# TO DO:
I need each line of the entries below that includes the string "Prop".

Dataset entries:
####
Definition named (w : World) (name : bytes) (l : nat) (x : Logger) : Prop :=
  loggers_ w !! name = Some l ∧ loggers w !! l = Some x.

(** Only the loggers of these names change. *)
Definition only (ns : list bytes) (w w' : World) : Prop :=
  (∀ n l x, (n ∉ ns) → named w n l x → named w' n l x) ∧
  ∀ a y, appenders w !! a = Some y → ∃ y', appenders w' !! a = Some y' ∧ follows y y'.

Lemma only_refl ns w : only ns w w.
Proof. split; [done|]. intros a y Hy. by exists y. Qed.

Lemma only_trans ns1 ns2 w1 w2 w3 : only ns1 w1 w2 → only ns2 w2 w3 → only (ns1 ++ ns2) w1 w3.
Proof.
  intros [H1 H2] [H3 H4]. split.
  - intros n l x Hn Hx. apply not_elem_of_app in Hn as [Hn1 Hn2]. eauto.
  - intros a y Hy. destruct (H2 a y Hy) as (y2 & Hy2 & F2). destruct (H4 a y2 Hy2) as (y3 & Hy3 & F3).
    exists y3. split; [done|by etrans].
Qed.

Lemma only_same n w1 w2 w3 : only [n] w1 w2 → only [n] w2 w3 → only [n] w1 w3.
Proof.
  intros H1 H2. destruct (only_trans _ _ _ _ _ H1 H2) as [H3 H4]. split; [|done].
  intros m l x Hm. apply H3. set_solver.
Qed.

(** Changes of one logger, of one appender, of neither. *)
Lemma only_put_logger w name l x x' : wf w → named w name l x → only [name] w (set_loggers <[l := x']> w).
Proof.
  intros Hw [Hn Hx]. split; [|intros a y Hy; by exists y]. intros m k z Hm [Hk Hz]. split; [done|]. simpl.
  rewrite list_lookup_insert_ne; [done|]. intros <-. apply Hm.
  destruct (wf_map w Hw _ _ Hn) as (u & Hu & Hun). destruct (wf_map w Hw _ _ Hk) as (v & Hv & Hvn). simplify_eq. left.
Qed.

Lemma only_put_appender ns w a y y' : appenders w !! a = Some y → follows y y' → only ns w (set_appenders <[a := y']> w).
Proof.
  intros Hy Hf. split; [done|]. intros b z Hz. simpl. destruct (decide (a = b)) as [->|Hab].
  - exists y'. rewrite list_lookup_insert_eq by (by eapply lookup_lt_Some). by simplify_eq.
  - exists z. by rewrite list_lookup_insert_ne.
Qed.

Lemma only_same_objects ns w w' : loggers_ w' = loggers_ w → loggers w' = loggers w →
  (∀ a y, appenders w !! a = Some y → appenders w' !! a = Some y) → only ns w w'.
Proof.
  intros E1 E2 E3. split; [|intros a y Hy; exists y; split; [by apply E3|reflexivity]].
  intros n l x _. unfold named. by rewrite E1, E2.
Qed.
####
# RESULT:
Definition named (w : World) (name : bytes) (l : nat) (x : Logger) : Prop :=
Definition only (ns : list bytes) (w w' : World) : Prop :=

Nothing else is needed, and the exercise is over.